Parlamentarismo ou recall, duas faces da mesma insanidade. Parte II

Por Rogério Maestri

Alguns pensam que a minha resistência ao Recall ou ao Parlamentarismo é política, entretanto deixo claro no que escrevo as limitantes técnicas desta forma de forçar a mudança precoce do executivo ou da adoção do sistema Parlamentarista.

Quando se noticia na Grande Imprensa a mudança do Primeiro Ministro em qualquer país europeu, ao mesmo tempo se mostra que com a mudança do governo, se dá destaque ao pequeno número de cargos que são trocados, menos que uma centena de pessoas, como se isto fosse uma demonstração de a evolução ou ao alto estado de civilidade. Esquecem todos que isto é uma necessidade e não uma vontade, e que não foi sempre assim, há séculos quando os reinos adotaram sistemas parlamentaristas a disputa entre o parlamento e o poder moderador levou a uma acomodação que causou golpes e contra-golpes internos. Se analisarmos a França do século XX veremos que mesmo sem Rei, mas com um presidencialismo quase que monárquico levou a uma sucessão de repúblicas até as acomodações dos dias atuais. Na Inglaterra foi mais fácil, depois de uns quinhentos anos de parlamentarismo chegaram a uma solução estável, com algumas revoluções e contra-revoluções básicas que mataram alguns milhares de realistas ou parlamentaristas, coisinha básica. Outros países europeus também sofreram este tipo de acomodação, mais ou menos turbulentas, ou conhecidas, mas se analizarmos com detalhe a história política de todos os países europeus veremos uma série enorme de tropeços.

Tanto o recall como o parlamentarismo tem que conviver com as mudanças de Governo mais freqüentes sem que o Estado sofra inação durante os períodos de transição.

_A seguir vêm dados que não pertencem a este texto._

(** * Income-distribution harmonisation: label parser, synthetic median,
      granularity dispatch.

    Shallow embedding of [load_census_sector_income.py] and of the
    module-level script of [load_census.py].

    Conventions of the embedding.
    - A Python [str] is a list of Unicode code points ([list N]).
    - A finite Python [float] is an exact rational ([Qc]); rounding and
      overflow are not modelled.  [float("nan")] is the constructor [NaN]
      of [pyfloat].
    - A Python exception is the constructor [Raise] of [result]. *)

From Stdlib Require Import List Bool Arith ZArith NArith Lia.
From Stdlib Require Import QArith Qcanon Lqa.
From Stdlib Require Import String Ascii.
From Stdlib Require Import Permutation Sorted.
Import ListNotations.

(* ------------------------------------------------------------------ *)
(** ** Python values *)

Definition str := list N.

(** Code points of an ASCII literal. *)
Definition py (s : string) : str :=
  map N_of_ascii (list_ascii_of_string s).

Definition a_acute : N := 225.   (* U+00E1 *)
Definition e_acute : N := 233.   (* U+00E9 *)
Definition i_acute : N := 237.   (* U+00ED *)

Inductive exn := ValueError | ZeroDivisionError | IndexError.

Inductive result (A : Type) :=
| Ok (a : A)
| Raise (e : exn).
Arguments Ok {A} a.
Arguments Raise {A} e.

Definition bind {A B} (m : result A) (f : A -> result B) : result B :=
  match m with
  | Ok a => f a
  | Raise e => Raise e
  end.

Notation "x <- m ;; k" := (bind m (fun x => k))
  (at level 61, m at next level, right associativity).

Inductive pyfloat :=
| Fin (q : Qc)
| NaN.

Definition Qcleb (x y : Qc) : bool := Qle_bool x y.
Definition Qcltb (x y : Qc) : bool := negb (Qle_bool y x).
Definition Qceqb (x y : Qc) : bool := Qeq_bool x y.

Definition QcN (n : N) : Qc := Q2Qc (inject_Z (Z.of_N n)).
Definition qz (z : Z) : Qc := Q2Qc (inject_Z z).

(* ------------------------------------------------------------------ *)
(** ** String primitives: [in], [str.strip], [str.lower], [str.split] *)

Module Str.

Fixpoint eqb (s t : str) : bool :=
  match s, t with
  | [], [] => true
  | c :: s', d :: t' => N.eqb c d && eqb s' t'
  | _, _ => false
  end.

(** [strip_prefix p s] is the rest of [s] after the literal [p]. *)
Fixpoint strip_prefix (p s : str) : option str :=
  match p with
  | [] => Some s
  | c :: p' =>
      match s with
      | d :: s' => if N.eqb c d then strip_prefix p' s' else None
      | [] => None
      end
  end.

(** [sub in s] *)
Fixpoint contains (sub s : str) : bool :=
  match strip_prefix sub s with
  | Some _ => true
  | None =>
      match s with
      | [] => false
      | _ :: s' => contains sub s'
      end
  end.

Não notamos este problema no atual sistema presidencialista, pois geralmente a eleição se dá em torno de alguns meses antes da posse e durante os seis ou até um ano de governo não esperamos grandes ações dos governantes.

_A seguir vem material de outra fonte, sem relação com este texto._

(** C9. A relational check whose operands return leaves the state of the
    code under test as one evaluation of the left operand followed by one of
    the right operand leaves it, whether it passes or fails: an observer that
    every evaluation of an operand advances by one stands one higher
    afterwards.  When the relation does not hold of the two values the
    diagnostic of the check is written, and the two values as they print,
    with the operator between them, occur in it. *)
Theorem relational_check_once {U A B} `{Show A} `{Show B} loc
    (left : expr U A) (right : expr U B) op critical (s s1 s2 : state U) a b :
  eval left (after_count s) = Ret a s1 ->
  eval right s1 = Ret b s2 ->
  let r := UTEST_EVALUATE_BINARY_OP loc left right op critical s in
  let rest := "]: check {" ++ text left ++ " " ++ op_text op ++ " "
                ++ text right ++ "} failed {" ++ show a ++ " " ++ op_text op
                ++ " " ++ show b ++ "}!" ++ endl in
  user (final r) = user s2
  /\ (forall n_left n_right : U -> nat,
      (forall s0, n_left (user (final (eval left s0))) = S (n_left (user s0))
                  /\ n_right (user (final (eval left s0))) = n_right (user s0)) ->
      (forall s0, n_right (user (final (eval right s0))) = S (n_right (user s0))
                  /\ n_left (user (final (eval right s0))) = n_left (user s0)) ->
      n_left (user (final r)) = S (n_left (user s))
      /\ n_right (user (final r)) = S (n_right (user s)))
  /\ (op_holds op a b = true -> r = Ret tt s2)
  /\ (op_holds op a b = false ->
      r = after_failure critical (failed loc rest s2)
      /\ cout (final r) = cout s2 ++ diagnostic loc rest s2
      /\ occurs_in (show a ++ " " ++ op_text op ++ " " ++ show b)
                   (diagnostic loc rest s2)).
Proof.
  intros Hl Hr r rest.
  assert (Eu : user (final r) = user s2)
    by exact (binary_op_user loc left right op critical s Hl Hr).
  split; [exact Eu|]. split; [|split].
  - intros n_left n_right Xl Xr. rewrite Eu.
    destruct (Xl (after_count s)) as [L1 L2].
    destruct (Xr s1) as [R1 R2].
    rewrite Hl in L1, L2. rewrite Hr in R1, R2. cbn [final] in *.
    rewrite R1, R2, L1, L2. split; reflexivity.
  - intros T. unfold r.
    rewrite (binary_op_run loc left right op critical s Hl Hr), T. reflexivity.
  - intros F. unfold r.
    rewrite (binary_op_run loc left right op critical s Hl Hr), F.
    split; [reflexivity|].
    rewrite after_failure_final, failed_cout. split; [reflexivity|].
    exists (file loc ++ ":" ++ show (line loc) ++ ": [" ++ utest_module_name s2
            ++ "/" ++ utest_case_name s2 ++ "]: check {" ++ text left ++ " "
            ++ op_text op ++ " " ++ text right ++ "} failed {"),
           ("}!" ++ endl).
    unfold diagnostic, rest. rewrite !append_assoc. reflexivity.
Qed.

Num sistema Parlamentarista ou num sistema com Recall, pode-se prever uma sucessão de mudança de governos em curtos espaços de tempo, como tivemos no parlamentarismo italiano, por exemplo, uma época em que a mudança do primeiro ministro se repetia em curtos intervalos de tempo, menos de um ano, e o Estado Italiano, dentro de sua habitual inoperância parcial resistiu a estas mudanças.

Vou detalhar um pouco mais as mudanças que seriam necessárias no Brasil.

Primeiro seria a necessidade de profissionalização da gestão pública, ou seja, desde o secretário geral dos ministérios, cargos que viriam logo abaixo do ministro até os mais modestos deveriam ser ocupados por funcionários de carreira concursados para este fim.

Os concursos que deveriam ser feitos para os cargos mais altos deveriam ser aceitando somente profissionais com formação TÉCNICA na área e com formação em gestão pública, e se não for feita uma seleção correta teríamos o perigo de ficarmos com uma gestão de Bacharéis em Direito, o que emperraria a máquina e tiraria a capacidade de soluções técnicas para as pastas técnicas, por exemplo, saúde, educação, infra-estrutura, etc, etc e etc. Fazer concursos para atividades específicas não é simples e rápido como se pensa, não se pode transformar o ingresso dos funcionários de alto escalão como uma alegria de bacharéis de direito para cargos em ministérios técnicos.

Chamo a atenção que na maioria dos sistemas parlamentaristas, na mudança de primeiro ministro, quem ocupa de fato o ministério é o secretário geral do mesmo, que é um cargo de carreira e não um cargo político.

Também sob o aspecto de competência e habilitação para ocupar os cargos teríamos que FORMAR estes quadros, pois no momento os quadros que se mostram mais competentes na administração pública tem sempre o fantasma de serem substituídos por algum ZÉ RUELA qualquer, amigo ou colaborador do ministro (ou indicação da cúpula do partido) para assumir as posições de maior importância, fazendo com que estes os bons quadros profissionalizados da administração pública ou saiam ou ocupem funções na iniciativa privada tanto como empregados como consultores, ficando em tempo parcial a disposição do serviço público considerando este mais um seguro desemprego do que um emprego. 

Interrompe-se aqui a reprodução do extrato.